Introducing dak auto-decruft

Debian now have over 22 000 source packages and 45 500 binary packages.  To counter that, the FTP masters and I have created a dak tool to automatically remove packages from unstable!  This is also much more efficient than only removing them from testing! :)

 

The primary goal of the auto-decrufter is to remove a regular manual work flow from the FTP masters.  Namely, the removal of the common cases of cruft, such as “Not Built from Source” (NBS) and “Newer Version In Unstable” (NVIU).  With the auto-decrufter in place, such cruft will be automatically removed when there are no reverse dependencies left on any architecture and nothing Build-Depends on it any more.

Despite the implication in the “opening” of this post, this will in fact not substantially reduce the numbers of packages in unstable. :) Nevertheless, it is still very useful for the FTP masters, the release team and packaging Debian contributors.

The reason why the release team benefits greatly from this tool, is that almost every transition generates one piece of “NBS”-cruft.  Said piece of cruft currently must be  removed from unstable before the transition can progress into its final phase.  Until recently that removal has been 100% manual and done by the FTP masters.

The restrictions on auto-decrufter means that we will still need manual decrufts.
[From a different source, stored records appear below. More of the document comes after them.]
(* ===== verification/SyncWorkers.v ===== *)
(** * The goroutines of the policy syncer ([internal/engine/sync.go])

    A node is a syncer with the goroutines that work on it: the subscriber of
    the notifications, the reconciliation worker, and the loads of tenants on
    demand.  A step is what one of them does between two points where another
    can run: a read of the database, a publication, the return of a call.  A
    bundle is read in one step and published in a later one, so two of them
    can pass each other.  The database steps on its own.  A readiness probe is
    a goroutine too: it asks the database tenant by tenant, and the node moves
    between its questions. *)

From S2P Require Import Prelude GoStr Ast Dag Trie Evaluator Decision Parser Compiler Engine Badger Sync Storage.
From stdpp Require Import options.
Local Open Scope Z_scope.

(** A bundle on its way from the database to memory: the arguments of
    [SyncTenantWithRevision] and what it read, [None] for an error. *)
Record Load := mkLoad {
  ld_tenant : string;
  ld_revision : Z;
  ld_bundle : option TenantPolicyBundle
}.

(** Where [postgresEventSubscriber] is: at the head of its loop or acquiring a
    connection, between [LISTEN] and [onReady], waiting for the notification
    of index [pos], in the callback of that notification, waiting for the
    timer, or returned. *)
Inductive Subscriber :=
| SubConnecting
| SubListened (pos : nat)
| SubWaiting (pos : nat)
| SubLoading (pos : nat) (ev : DBPolicyUpdateEvent)
| SubPublishing (pos : nat) (l : Load)
| SubBackoff
| SubReturned.

(** Where [reconciliationWorker] is: waiting for a tick, in a round with the
    tenants [todo] left, after the read of the revision of a tenant, before and
    after the read of its bundle, or returned. *)
Inductive Reconciler :=
| RecWaiting
| RecRound (todo : list string)
| RecCompare (tid : string) (dbRev : Z) (todo : list string)
| RecLoading (tid : string) (dbRev : Z) (todo : list string)
| RecPublishing (l : Load) (todo : list string)
| RecReturned.

(** [nd_workers] is [None] before [Start]; [nd_canceled] is the state of their
    context.  [nd_tried] is a history that no step reads: the policies that
    simulations tried, each for its tenant. *)
Record Node := mkNode {
  nd_db : Database;
  nd_syncer : Syncer;
  nd_canceled : bool;
  nd_started : bool;
  nd_stopped : bool;
  nd_workers : option (Subscriber * Reconciler);
  nd_loads : list Load;
  nd_tried : list (string * PolicyNode)
}.

Definition set_db (n : Node) (db : Database) : Node :=
  mkNode db (nd_syncer n) (nd_canceled n) (nd_started n) (nd_stopped n) (nd_workers n) (nd_loads n) (nd_tried n).
Definition set_syncer (n : Node) (s : Syncer) : Node :=
  mkNode (nd_db n) s (nd_canceled n) (nd_started n) (nd_stopped n) (nd_workers n) (nd_loads n) (nd_tried n).
Definition set_workers (n : Node) (w : Subscriber * Reconciler) : Node :=
  mkNode (nd_db n) (nd_syncer n) (nd_canceled n) (nd_started n) (nd_stopped n) (Some w) (nd_loads n) (nd_tried n).
Definition set_loads (n : Node) (ls : list Load) : Node :=
  mkNode (nd_db n) (nd_syncer n) (nd_canceled n) (nd_started n) (nd_stopped n) (nd_workers n) ls (nd_tried n).

(** A simulation that has looked the index of the tenant up. *)
Definition simulate_node (n : Node) (tid : string) (simPolicy : option PolicyNode) : Node :=
  mkNode (nd_db n) (set_engine (nd_syncer n) (simulate_live (sy_engine (nd_syncer n)) tid simPolicy)) (nd_canceled n)
    (nd_started n) (nd_stopped n) (nd_workers n) (nd_loads n)
    (nd_tried n ++ match simPolicy with Some p => [(tid, p)] | None => [] end).

Definition NewNode (db : Database) (e : EngineWithGC) : Node := mkNode db (NewSyncer e) false false false None [] [].

(** ** Start and stop *)

(** The two goroutines start once. *)
Definition Start (n : Node) : Node :=
  if nd_started n then n
  else mkNode (nd_db n) (nd_syncer n) (nd_canceled n) true (nd_stopped n) (Some (SubConnecting, RecWaiting)) (nd_loads n) (nd_tried n).

(** [Stop] up to its wait: a [cancel] is there only after [Start]. *)
Definition Stop (n : Node) : Node :=
  if nd_stopped n then n
  else mkNode (nd_db n) (nd_syncer n) (nd_canceled n || nd_started n) (nd_started n) true (nd_workers n) (nd_loads n) (nd_tried n).

(** [wg.Wait] returns. *)
Definition stop_returns (n : Node) : bool :=
  match nd_workers n with
  | None => true
  | Some (SubReturned, RecReturned) => true
  | Some _ => false
  end.

(** ** Steps of the goroutines *)

(** What the worker does with the error of a synchronisation. *)
Definition degrade (r : Syncer * option SyncError) : Syncer :=
  match r with
  | (s, None) => s
  | (s, Some _) => setSyncStatus s SyncStatusDegraded
  end.

Section Workers.
Context `{UnicodeTable} `{RangeOrder} `{RowOrder}.

(** The read of a synchronisation, and the rest of it. *)
Definition start_load (seed : nat) (ok : bool) (db : Database) (tid : string) (revision : Z) : Load :=
  mkLoad tid revision (match GetTenantPolicyBundle seed ok db tid with Ok b => Some b | Err _ => None end).
Definition finish_load (seed : nat) (now clock : Z) (store_ok : bool) (s : Syncer) (l : Load) : Syncer * option SyncError :=
  SyncTenantWithRevision seed now clock store_ok (ld_bundle l) s (ld_tenant l) (ld_revision l).

(** [store_ok] is the outcome of the write to the snapshot store. *)
Inductive SubEvent :=
| SubCheckContext
| SubListen
| SubListenFailed
| SubReady
| SubNotification
| SubRead (seed : nat) (ok : bool)
| SubPublish (seed : nat) (now clock : Z) (store_ok : bool)
| SubLost
| SubTimer
| SubAbandon.

(** [ListenPolicyEvents] returned an error. *)
Definition listen_error (canceled : bool) (s : Syncer) : Subscriber * Syncer :=
  if canceled then (SubReturned, s) else (SubBackoff, on_listen_error s).

(** [None] for a step that is not the next one of the goroutine.  A call on a
    context that is done returns its error. *)
Definition subscriber_step (canceled : bool) (db : Database) (s : Syncer) (w : Subscriber) (ev : SubEvent) :
    option (Subscriber * Syncer) :=
  match ev, w with
  | SubCheckContext, SubConnecting => if canceled then Some (SubReturned, s) else None
  | SubListen, SubConnecting => if canceled then None else Some (SubListened (length (db_policy_events db)), s)
  | SubListenFailed, SubConnecting => Some (listen_error canceled s)
  | SubReady, SubListened pos => Some (SubWaiting pos, on_listening s)
  | SubNotification, SubWaiting pos =>
      if canceled then None
      else match db_policy_events db !! pos with
           | None => None
           | Some ev =>
               if shouldSyncRevision (gc_GetTenantRevision (sy_engine s) (pe_TenantID ev)) (pe_Revision ev)
               then Some (SubLoading pos ev, s)
               else Some (SubWaiting (S pos), s)
           end
  | SubRead seed ok, SubLoading pos ev =>
      Some (SubPublishing pos (start_load seed (ok && negb canceled) db (pe_TenantID ev) (pe_Revision ev)), s)
  | SubPublish seed now clock store_ok, SubPublishing pos l =>
      Some (SubWaiting (S pos), degrade (finish_load seed now clock store_ok s l))
  | SubLost, SubWaiting _ => Some (listen_error canceled s)
  | SubTimer, SubBackoff => Some (SubConnecting, s)
  | SubAbandon, SubBackoff => if canceled then Some (SubReturned, s) else None
  | _, _ => None
  end.

Inductive RecEvent :=
| RecTick (seed : nat)
| RecReadRevision (ok : bool)
| RecCompareRevision
| RecRead (seed : nat) (ok : bool)
| RecPublish (seed : nat) (now clock : Z) (store_ok : bool)
| RecEndRound
| RecCanceled.

Definition reconciler_step (canceled : bool) (db : Database) (s : Syncer) (w : Reconciler) (ev : RecEvent) :
    option (Reconciler * Syncer) :=
  match ev, w with
  | RecTick seed, RecWaiting => Some (RecRound (range_keys seed (dom (gc_state (sy_engine s)))), s)
  | RecReadRevision ok, RecRound (tid :: todo) =>
      match Storage.GetTenantRevision (ok && negb canceled) db tid with
      | Err _ => Some (RecRound todo, setSyncStatus s SyncStatusDegraded)
      | Ok dbRev => Some (RecCompare tid dbRev todo, s)
      end
  | RecCompareRevision, RecCompare tid dbRev todo =>
      if gc_GetTenantRevision (sy_engine s) tid <? dbRev then Some (RecLoading tid dbRev todo, s)
      else Some (RecRound todo, s)
  | RecRead seed ok, RecLoading tid dbRev todo =>
      Some (RecPublishing (start_load seed (ok && negb canceled) db tid dbRev) todo, s)
  | RecPublish seed now clock store_ok, RecPublishing l todo =>
      Some (RecRound todo, degrade (finish_load seed now clock store_ok s l))
  | RecEndRound, RecRound [] => Some (RecWaiting, s)
  | RecCanceled, RecWaiting => if canceled then Some (RecReturned, s) else None
  | _, _ => None
  end.

(** ** The node *)

Inductive NodeEvent :=
| EvStart
| EvStop
| EvSubscriber (ev : SubEvent)
| EvReconciler (ev : RecEvent)
| EvDemand (seed : nat) (ok : bool) (tid : string)
| EvInstall (i : nat) (seed : nat) (now clock : Z) (store_ok : bool)
| EvTouch (now : Z) (tid : string) (count : Z)
| EvUnload (tid : string)
| EvSimulate (tid : string) (simPolicy : option PolicyNode).

(** [EvDemand] and [EvInstall] are the [SyncTenant] of the lazy loader, [EvTouch]
    and [EvUnload] the critical sections of requests and of the collector, and
    [EvSimulate] is [SimulateDecision] once it has the index, which only the
    simulate route of the control plane calls. *)
Definition node_event (n : Node) (ev : NodeEvent) : option Node :=
  let s := nd_syncer n in
  match ev with
  | EvStart => Some (Start n)
  | EvStop => Some (Stop n)
  | EvSubscriber sev =>
      match nd_workers n with
      | None => None
      | Some (w, r) =>
          match subscriber_step (nd_canceled n) (nd_db n) s w sev with
          | None => None
          | Some (w', s') => Some (set_workers (set_syncer n s') (w', r))
          end
      end
  | EvReconciler rev =>
      match nd_workers n with
      | None => None
      | Some (w, r) =>
          match reconciler_step (nd_canceled n) (nd_db n) s r rev with
          | None => None
          | Some (r', s') => Some (set_workers (set_syncer n s') (w, r'))
          end
      end
  | EvDemand seed ok tid => Some (set_loads n (nd_loads n ++ [start_load seed ok (nd_db n) tid 0]))
  | EvInstall i seed now clock store_ok =>
      match nd_loads n !! i with
      | None => None
      | Some l => Some (set_loads (set_syncer n (finish_load seed now clock store_ok s l).1) (delete i (nd_loads n)))
      end
  | EvTouch now tid count => Some (set_syncer n (set_engine s (touchTenant now (sy_engine s) tid count)))
  | EvUnload tid => Some (set_syncer n (set_engine s (UnloadTenant (sy_engine s) tid)))
  | EvSimulate tid simPolicy => Some (simulate_node n tid simPolicy)
  end.

Fixpoint run_node (n : Node) (evs : list NodeEvent) : option Node :=
  match evs with
  | [] => Some n
  | ev :: evs' => match node_event n ev with None => None | Some n' => run_node n' evs' end
  end.

(** ** The readiness probe *)

(** Where [Syncer.Readiness] is: before it reads the status, before it reads the
    state of the engine, in the loop over the tenants of that state with [todo]
    left, or returned with a status and whether there is an error. *)
Inductive Probe :=
| ProbeBegun
| ProbeListening
| ProbeAsking (todo : list (string * TrieRoot))
| ProbeReturned (status : SyncStatus) (failed : bool).

(** The state the loop ranges over, in the order of the map. *)
Definition probe_todo (seed : nat) (st : Tenants) : list (string * TrieRoot) :=
  omap (fun tid => (fun t => (tid, t)) <$> st !! tid) (range_keys seed (dom st)).

(** [ok] is the outcome of the read of one revision. *)
Definition probe_step (seed : nat) (ok : bool) (n : Node) (p : Probe) : option Probe :=
  match p with
  | ProbeBegun =>
      Some (if decide (sy_status (nd_syncer n) = SyncStatusHealthy) then ProbeListening
            else ProbeReturned (sy_status (nd_syncer n)) true)
  | ProbeListening => Some (ProbeAsking (probe_todo seed (gc_state (sy_engine (nd_syncer n)))))
  | ProbeAsking [] => Some (ProbeReturned SyncStatusHealthy false)
  | ProbeAsking ((tid, t) :: todo) =>
      match Storage.GetTenantRevision ok (nd_db n) tid with
      | Err _ => Some (ProbeReturned SyncStatusDegraded true)
      | Ok revision => if bool_decide (revision = Revision t) then Some (ProbeAsking todo)
                       else Some (ProbeReturned SyncStatusDegraded true)
      end
  | ProbeReturned _ _ => None
  end.

End Workers.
Notably, the release team will often complete transitions even when some reverse dependencies remain on non-release architectures.  Nevertheless, it is definitely an improvement.

 

Omelettes and eggs: As an old saying goes “You cannot make an omelette without breaking eggs”.  Less so when the only “test suite” is production.  So here are some of the “broken eggs” caused by implementation of the auto-decrufter:

  • About 30 minutes of “dak rm” (without –no-action) would unconditionally crash.
  • A broken dinstall when “dak auto-decruft” was run without “–dry-run” for the first time.
  • A boolean condition inversion causing removals to remove the “override” for partial removals (and retain it for “full” removals).
    • Side-effect, this broke Britney a couple of times because dak now produced some “unexpected” Packages files for unstable.
  • Not to mention the “single digit bug closure” bug.

Of the 3, the boolean inversion was no doubt the worst.  By the time we had it fixed, at least 50 (unique) binary packages had lost their “override”.  Fortunately, it was possible to locate these issues using a database query and they have now been fixed.

Before I write any more non-trivial patches for dak, I will probably invest some time setting up a basic test framework for dak first.

 

Posted in Debian, Release-Team | Leave a comment

Intermission on the day of the Jessie release

During the “intermission” on the day of the Jessie release, Julien, Ivo, AJ and I spent some time improving Britney2.  Due to said intermission, we can proudly say that from the very first run for Stretch, Britney2 was:

  • running on Python3k.  Kudos to Julien and Ivo.
  • doing consistency checks of identical packages present in two more suites.  Kudos to AJ.
    • Said checking is mostly useful for catching silly mistakes in our test suite.  A very welcome change, as data inconsistency plus hash randomisation (default in Python3k) caused some of the tests to fail sporadically.
    • Also, many thanks to AJ for providing a patch for #709460.  Sadly, I do not remember if we managed to merge that prior to the first Stretch run.
  • outputting some statistics about the “package graph” and some performance counters from its installability tester.

The performance counters are mostly interesting for me, when I mess with the installability tester.  A couple of backtrack related numbers from the Britney run early today:

  • 77 078 times, Britney would create a “full restore point” and recurse.
    • In 10 of those cases, she would reject the guess, backtrack back to the restore point and move on to the next guess.
    • In the remaining 77 068 times, she would accept the candidate (and thereby solve the query).
      • NB: This number is not directly visible and has to be computed manually.  It is possible for Britney to do multiple “accept”-recursions for the same query.
  • 52 times, she would have exhausted all but one option.  In this case, she simply goes “all-in” and skips the restore point.
  • 54 618 times, she would accept the guess using a partial restore point without needing to recurse.
  • An (sadly) uncounted number of times, she would reject the guess using a partial restore point without needing to recurse.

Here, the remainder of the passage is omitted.